• [TASK OBJECTIVE]
How many of the lines below contain "existsb"? Answer with that number alone.

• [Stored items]
|---|

(* ===== verification/Network.v ===== *)
(** * Network: the base class of the networks and the statistics of garnet

    mem/ruby/network/Network.hh/.cc: the numbering of the controllers of a
    network, the message buffers between the controllers and the network, and
    the sizes of messages; and the counters of
    garnet/GarnetNetwork.hh/.cc that the network interfaces keep.

    A controller is known by its machine type and its version.  The topology
    that the constructor builds is the one of Topology.v; the address
    ranges of the controllers are mapped in AddressMap.v, and the registration
    with the Ruby system is left out. *)

From stdpp Require Import gmap strings.
From S2P Require Import Prelude NetDest CommonTypes Heap MessageBuffer.

Module Network.

Record t := mk {
  m_nodes : Z;
  m_virtual_networks : Z;
  m_control_msg_size : Z;
  m_data_msg_size : Z;
  m_vnet_type_names : list string;
  m_ordered : list bool;
  m_toNetQueues : list (list (option MessageBuffer.t));
  m_fromNetQueues : list (list (option MessageBuffer.t));
  globalToLocalMap : gmap Z Z;
}.
#[global] Instance t_eta : Etaed t := fun n =>
  mk (m_nodes n) (m_virtual_networks n) (m_control_msg_size n) (m_data_msg_size n) (m_vnet_type_names n)
     (m_ordered n) (m_toNetQueues n) (m_fromNetQueues n) (globalToLocalMap n).

Section machines.
Context `{MachineTypes}.

(** [localNodeVersions]: the versions of a machine type, in the order of the links. *)
Definition versions_of (ext_nodes : list MachineID) (mach : Z) : list Z :=
  mach_num <$> filter (fun c => mach_type c = mach) ext_nodes.

(** [emplace] keeps an entry that is already there. *)
Definition emplace (k v : Z) (m : gmap Z Z) : gmap Z Z :=
  match m !! k with Some _ => m | None => <[k := v]> m end.

Definition number_version (mach ver : Z) (st : gmap Z Z * Z) : gmap Z Z * Z :=
  (emplace (MachineType_base_number mach + ver) st.2 st.1, st.2 + 1).

Definition number_machine (ext_nodes : list MachineID) (st : gmap Z Z * Z) (mach : Z) : gmap Z Z * Z :=
  foldl (fun st ver => number_version mach ver st) st (versions_of ext_nodes mach).

Definition number_nodes (ext_nodes : list MachineID) : gmap Z Z * Z :=
  foldl (number_machine ext_nodes) (∅, 0) (seqZ 0 (MachineType_base_level MachineType_NUM)).

Definition new (number_of_virtual_networks control_msg_size data_msg_size block_size_bytes : Z)
    (ext_nodes : list MachineID) : res t :=
  if block_size_bytes <? data_msg_size then Err FatalCalled
  else
    let '(map, nodes) := number_nodes ext_nodes in
    _ ← assert (negb (nodes =? 0));
    _ ← assert (negb (number_of_virtual_networks =? 0));
    let vnets := Z.to_nat number_of_virtual_networks in
    Ok (mk nodes number_of_virtual_networks control_msg_size (u32 (data_msg_size + control_msg_size))
           (replicate vnets EmptyString) (replicate vnets false)
           (replicate (Z.to_nat nodes) []) (replicate (Z.to_nat nodes) []) map).

End machines.

Definition MessageSizeType_to_int (n : t) (size_type : MessageSizeType) : res Z :=
  match size_type with
  | MessageSizeType_Control | MessageSizeType_Request_Control | MessageSizeType_Reissue_Control
  | MessageSizeType_Response_Control | MessageSizeType_Writeback_Control | MessageSizeType_Broadcast_Control
  | MessageSizeType_Multicast_Control | MessageSizeType_Forwarded_Control | MessageSizeType_Invalidate_Control
  | MessageSizeType_Unblock_Control | MessageSizeType_Persistent_Control | MessageSizeType_Completion_Control =>
      Ok (m_control_msg_size n)
  | MessageSizeType_Data | MessageSizeType_Response_Data | MessageSizeType_ResponseLocal_Data
  | MessageSizeType_ResponseL2hit_Data | MessageSizeType_Writeback_Data => Ok (m_data_msg_size n)
  | MessageSizeType_Undefined => Err PanicCalled
  end.

Definition getLocalNodeID (global_id : Z) (n : t) : res Z :=
  match globalToLocalMap n !! global_id with Some l => Ok l | None => Err AssertFail end.

Definition checkNetworkAllocation (local_id : Z) (ordered : bool) (network_num : Z) (vnet_type : string) (n : t) : res t :=
  if m_nodes n <=? local_id then Err FatalCalled
  else if m_virtual_networks n <=? u32 network_num then Err FatalCalled
  else
    o ← (if ordered then vset (m_ordered n) network_num true else Ok (m_ordered n));
    names ← vset (m_vnet_type_names n) network_num vnet_type;
    Ok (n <| m_ordered := o |> <| m_vnet_type_names := names |>).

(** Extends a vector of queues with null pointers, and stores a buffer. *)
Definition put_queue (network_num : Z) (b : MessageBuffer.t) (q : list (option MessageBuffer.t)) : res (list (option MessageBuffer.t)) :=
  vset (q ++ replicate (Z.to_nat (network_num + 1 - zlength q)) None) network_num (Some b).

Definition setToNetQueue (global_id : Z) (ordered : bool) (network_num : Z) (vnet_type : string) (b : MessageBuffer.t) (n : t) : res t :=
  local_id ← getLocalNodeID global_id n;
  n ← checkNetworkAllocation local_id ordered network_num vnet_type n;
  q ← valterM (put_queue network_num b) (m_toNetQueues n) local_id;
  Ok (n <| m_toNetQueues := q |>).

Definition setFromNetQueue (global_id : Z) (ordered : bool) (network_num : Z) (vnet_type : string) (b : MessageBuffer.t) (n : t) : res t :=
  local_id ← getLocalNodeID global_id n;
  n ← checkNetworkAllocation local_id ordered network_num vnet_type n;
  q ← valterM (put_queue network_num b) (m_fromNetQueues n) local_id;
  Ok (n <| m_fromNetQueues := q |>).

End Network.

(** ** The counters of GarnetNetwork *)

Module GarnetStats.

(** Statistics are exact numbers. *)
Record t := mk {
  m_packets_received : list Z;
  m_packets_injected : list Z;
  m_packet_network_latency : list Z;
  m_packet_queueing_latency : list Z;
  m_flits_received : list Z;
  m_flits_injected : list Z;
  m_flit_network_latency : list Z;
  m_flit_queueing_latency : list Z;
  m_total_hops : Z;
  m_data_traffic_distribution : list (list Z);
  m_ctrl_traffic_distribution : list (list Z);
  m_next_packet_id : Z;
}.
#[global] Instance t_eta : Etaed t := fun s =>
  mk (m_packets_received s) (m_packets_injected s) (m_packet_network_latency s) (m_packet_queueing_latency s)
     (m_flits_received s) (m_flits_injected s) (m_flit_network_latency s) (m_flit_queueing_latency s) (m_total_hops s)
     (m_data_traffic_distribution s) (m_ctrl_traffic_distribution s) (m_next_packet_id s).

(** The part of [regStats] that sizes the vectors. *)
Definition new (virtual_networks routers : Z) : t :=
  let v := replicate (Z.to_nat virtual_networks) 0 in
  let d := replicate (Z.to_nat routers) (replicate (Z.to_nat routers) 0) in
  mk v v v v v v v v 0 d d 0.

Definition increment_injected_packets (vnet : Z) (s : t) : res t :=
  l ← valter Z.succ (m_packets_injected s) vnet; Ok (s <| m_packets_injected := l |>).
Definition increment_received_packets (vnet : Z) (s : t) : res t :=
  l ← valter Z.succ (m_packets_received s) vnet; Ok (s <| m_packets_received := l |>).
Definition increment_packet_network_latency (latency vnet : Z) (s : t) : res t :=
  l ← valter (Z.add latency) (m_packet_network_latency s) vnet; Ok (s <| m_packet_network_latency := l |>).
Definition increment_packet_queueing_latency (latency vnet : Z) (s : t) : res t :=
  l ← valter (Z.add latency) (m_packet_queueing_latency s) vnet; Ok (s <| m_packet_queueing_latency := l |>).
Definition increment_injected_flits (vnet : Z) (s : t) : res t :=
  l ← valter Z.succ (m_flits_injected s) vnet; Ok (s <| m_flits_injected := l |>).
Definition increment_received_flits (vnet : Z) (s : t) : res t :=
  l ← valter Z.succ (m_flits_received s) vnet; Ok (s <| m_flits_received := l |>).
Definition increment_flit_network_latency (latency vnet : Z) (s : t) : res t :=
  l ← valter (Z.add latency) (m_flit_network_latency s) vnet; Ok (s <| m_flit_network_latency := l |>).
Definition increment_flit_queueing_latency (latency vnet : Z) (s : t) : res t :=
  l ← valter (Z.add latency) (m_flit_queueing_latency s) vnet; Ok (s <| m_flit_queueing_latency := l |>).
Definition increment_total_hops (hops : Z) (s : t) : t := s <| m_total_hops ::= (fun h => h + hops) |>.

Definition update_traffic_distribution (vnet_type : VNET_type) (route : RouteInfo) (s : t) : res t :=
  if bool_decide (vnet_type = DATA_VNET_) then
    d ← valterM (fun row => valter Z.succ row (dest_router route)) (m_data_traffic_distribution s) (src_router route);
    Ok (s <| m_data_traffic_distribution := d |>)
  else
    d ← valterM (fun row => valter Z.succ row (dest_router route)) (m_ctrl_traffic_distribution s) (src_router route);
    Ok (s <| m_ctrl_traffic_distribution := d |>).

(** [m_next_packet_id++]. *)
Definition getNextPacketID (s : t) : res (Z * t) :=
  n ← iadd (m_next_packet_id s) 1; Ok (m_next_packet_id s, s <| m_next_packet_id := n |>).

End GarnetStats.
Definition scheduleOutputPort (i : Z) (n : t) : res t :=
  p ← vget (outPorts n) i;
  '(_, n) ← for_break (length (niOutVcs n)) 0 (fun _ '(vc, n) =>
    let vc := if vc + 1 =? zlength (niOutVcs n) then 0 else vc + 1 in
    '(sent, n) ← try_vc i vc n;
    Ok (sent : bool, (vc, n))) (OutputPort.vcRoundRobin p, n);
  Ok n.

Definition scheduleOutputLink (n : t) : res t := for_ (length (outPorts n)) 0 scheduleOutputPort n.

(** *** From flits to messages *)

Context `{!StdHeap Message.t Message.gt}.

Definition out_buffer (vnet : Z) (n : t) : res MessageBuffer.t :=
  b ← vget (outNode_ptr n) vnet; match b with Some b => Ok b | None => Err Undefined end.

Definition set_out_buffer (vnet : Z) (b : MessageBuffer.t) (n : t) : res t :=
  l ← vset (outNode_ptr n) vnet (Some b); Ok (n <| outNode_ptr := l |>).

(** [outNode_ptr[vnet]->areNSlotsAvailable(1, curTime)]. *)
Definition has_slot (vnet : Z) (n : t) : res (bool * t) :=
  b ← out_buffer vnet n;
  let '(ok, b) := MessageBuffer.areNSlotsAvailable 1 (clockEdge curTick 0 n) b in
  n ← set_out_buffer vnet b n;
  Ok (ok, n).

(** The message of a tail flit goes to the controller, a credit back to the
    router; the object leaves the store. *)
Definition eject (i : Z) (t_flit : flit.t) (n : t) (s : NetState) : res (t * NetState) :=
  let vnet := flit.m_vnet t_flit in
  b ← out_buffer vnet n;
  m ← get_message (flit.m_msg_ptr t_flit) s;
  '(b, g) ← MessageBuffer.enqueue (nv_system v) m (clockEdge curTick 0 n) (one_cycle n) b (ns_rng s);
  n ← set_out_buffer vnet b n;
  n ← on_inport (InputPort.sendCredit (Credit.new (flit.m_vc t_flit) true curTick)) i n;
  s ← incrementStats curTick t_flit n (s <| ns_rng := g |> <| messages ::= delete (flit.m_msg_ptr t_flit) |>);
  Ok (n, s).

(** The first stalled flit whose buffer has room again. *)
Fixpoint unstall (i : Z) (skipped stalled : list flit.t) (n : t) (s : NetState) : res (t * NetState) :=
  match stalled with
  | [] => Ok (n, s)
  | stallFlit :: stalled =>
      let vnet := flit.m_vnet stallFlit in
      '(ok, n) ← has_slot vnet n;
      if (ok : bool) then
        '(n, s) ← eject i stallFlit n s;
        n ← on_inport (fun p => p <| InputPort.m_stall_queue := skipped ++ stalled |>) i n;
        counts ← valter Z.pred (m_stall_count n) vnet;
        let n := n <| m_stall_count := counts |> in
        c ← vget counts vnet;
        n ← (if c =? 0 then b ← out_buffer vnet n; set_out_buffer vnet (MessageBuffer.unregisterDequeueCallback b) n
             else Ok n);
        n ← on_inport (fun p => p <| InputPort.messageEnqueuedThisCycle := true |>) i n;
        Ok (n, s)
      else unstall i (skipped ++ [stallFlit]) stalled n s
  end.

Definition checkStallQueue (n : t) (s : NetState) : res (t * NetState) :=
  for_ (length (inPorts n)) 0 (fun i '(n, s) =>
    n ← on_inport (fun p => p <| InputPort.messageEnqueuedThisCycle := false |>) i n;
    p ← vget (inPorts n) i;
    unstall i [] (InputPort.m_stall_queue p) n s) (n, s).

(** A flit at the end of the link of port [i]. *)
Definition receive_flit (i : Z) (n : t) (s : NetState) : res (t * NetState) :=
  p ← vget (inPorts n) i;
  if NetworkLink.isReady curTick (InputPort.inNetLink p) then
    '(t_flit, link) ← NetworkLink.consumeLink (InputPort.inNetLink p);
    n ← on_inport (fun p => p <| InputPort.inNetLink := link |>) i n;
    _ ← assert (flit.m_width t_flit =? InputPort.bitWidth p);
    let vnet := flit.m_vnet t_flit in
    let t_flit := flit.set_dequeue_time curTick t_flit in
    if flit.is_tail t_flit then
      '(ok, n) ← (if InputPort.messageEnqueuedThisCycle p then Ok (false, n) else has_slot vnet n);
      if (ok : bool) then eject i t_flit n s
      else
        n ← on_inport (fun p => p <| InputPort.m_stall_queue ::= (fun q => q ++ [t_flit]) |>) i n;
        counts ← valter Z.succ (m_stall_count n) vnet;
        b ← out_buffer vnet n;
        n ← set_out_buffer vnet (MessageBuffer.registerDequeueCallback b) (n <| m_stall_count := counts |>);
        Ok (n, s)
    else
      n ← on_inport (InputPort.sendCredit (Credit.new (flit.m_vc t_flit) false curTick)) i n;
      s ← incrementStats curTick t_flit n s;
      Ok (n, s)
  else Ok (n, s).

(** A credit from the router of port [i]. *)
Definition receive_credit (i : Z) (n : t) : res t :=
  p ← vget (outPorts n) i;
  if NetworkLink.isReady curTick (OutputPort.inCreditLink p) then
    '(t_credit, link) ← NetworkLink.consumeLink (OutputPort.inCreditLink p);
    n ← on_outport (fun p => p <| OutputPort.inCreditLink := link |>) i n;
    let vc := flit.m_vc t_credit in
    states ← valterM OutVcState.increment_credit (outVcState n) vc;
    free ← Credit.is_free_signal t_credit;
    states ← (if (free : bool) then valter (OutVcState.setState IDLE_ curTick) states vc else Ok states);
    Ok (n <| outVcState := states |>)
  else Ok n.

(** *** The wakeup *)

(** A call of the controller's buffer to its consumer, which is this interface. *)
Definition hear (c : BufferCall) (n : t) : res t :=
  match c with
  | scheduleEvent_ cycles => scheduleEvent curTick cycles n
  | scheduleEventAbsolute_ tick => scheduleEventAbsolute curTick tick n
  | storeEventInfo_ _ | dequeue_callback_ => Ok n
  end.

(** An operation on such a buffer, with the calls it makes. *)
Definition in_call {A} (f : MessageBuffer.t -> res (A * MessageBuffer.t)) (vnet : Z) (b : MessageBuffer.t) (n : t) : res (A * MessageBuffer.t * t) :=
  '(a, b') ← f (b <| MessageBuffer.calls := [] |>);
  n ← for_each (MessageBuffer.calls b') hear n;
  let b' := b' <| MessageBuffer.calls := MessageBuffer.calls b ++ MessageBuffer.calls b' |> in
  l ← vset (inNode_ptr n) vnet (Some b');
  Ok (a, b', n <| inNode_ptr := l |>).

(** The message that [peekMsgPtr] points to is changed in place. *)
Definition set_front (m : Message.t) (b : MessageBuffer.t) : MessageBuffer.t :=
  b <| MessageBuffer.m_prio_heap ::= (fun h => match h with [] => [] | _ :: l => m :: l end) |>.

Definition take_message (vnet : Z) (n : t) (s : NetState) : res (t * NetState) :=
  b ← vget (inNode_ptr n) vnet;
  match b with
  | None => Ok (n, s)
  | Some b =>
      let curTime := clockEdge curTick 0 n in
      '(ready, b, n) ← in_call (MessageBuffer.isReady curTime) vnet b n;
      if (ready : bool) then
        msg ← MessageBuffer.peekMsgPtr b;
        '(sent, msg, n, s) ← flitisizeMessage msg vnet n s;
        let b := set_front msg b in
        l ← vset (inNode_ptr n) vnet (Some b);
        let n := n <| inNode_ptr := l |> in
        if (sent : bool) then
          '(_, _, n) ← in_call (MessageBuffer.dequeue curTick curTime true) vnet b n; Ok (n, s)
        else Ok (n, s)
      else Ok (n, s)
  end.

Definition send_credits (i : Z) (n : t) : res t :=
  p ← vget (inPorts n) i;
  if 0 <? flitBuffer.getSize (InputPort.outCreditQueue p) then Ok (wake_link (CreditOut i (clockEdge curTick 1 n)) n) else Ok n.

(** Whether one of the buffers has a message. *)
Definition message_waits (n : t) : res (bool * t) :=
  for_break (length (inNode_ptr n)) 0 (fun vnet '(_, n) =>
    b ← vget (inNode_ptr n) vnet;
    match b with
    | None => Ok (false, (false, n))
    | Some b => '(ready, _, n) ← in_call (MessageBuffer.isReady (clockEdge curTick 0 n)) vnet b n; Ok (ready, (ready, n))
    end) (false, n).

Definition checkReschedule (n : t) : res t :=
  '(waits, n) ← message_waits n;
  if (waits : bool) || existsb (flitBuffer.isReady (clockEdge curTick 1 n)) (niOutVcs n)
     || existsb (fun p => NetworkLink.isReady curTick (InputPort.inNetLink p)) (inPorts n)
     || existsb (fun p => NetworkLink.isReady curTick (OutputPort.inCreditLink p)) (outPorts n)
  then scheduleEvent curTick 1 n else Ok n.

Definition wakeup (n : t) (s : NetState) : res (t * NetState) :=
  _ ← assert (curTick =? clockEdge curTick 0 n);
  '(n, s) ← for_ (length (inNode_ptr n)) 0 (fun vnet '(n, s) => take_message vnet n s) (n, s);
  n ← scheduleOutputLink n;
  '(n, s) ← checkStallQueue n s;
  '(n, s) ← for_ (length (inPorts n)) 0 (fun i '(n, s) => receive_flit i n s) (n, s);
  n ← for_ (length (outPorts n)) 0 receive_credit n;
  n ← for_ (length (inPorts n)) 0 send_credits n;
  n ← checkReschedule n;
  Ok (n, s).

End network.

(** *** Functional accesses *)

Definition functionalRead (rd : flit.t -> bool) (n : t) : bool :=
  foldl (fun read p => if flitBuffer.functionalRead rd (OutputPort.outFlitQueue p) then true else read)
    (foldl (fun read b => if flitBuffer.functionalRead rd b then true else read) false (niOutVcs n)) (outPorts n).

Definition functionalWrite (wr : flit.t -> bool) (n : t) : Z :=
  foldl (fun k p => u32 (k + flitBuffer.functionalWrite wr (OutputPort.outFlitQueue p)))
    (foldl (fun k b => u32 (k + flitBuffer.functionalWrite wr b)) 0 (niOutVcs n)) (outPorts n).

|---|

• [ANSWER SECTION]
3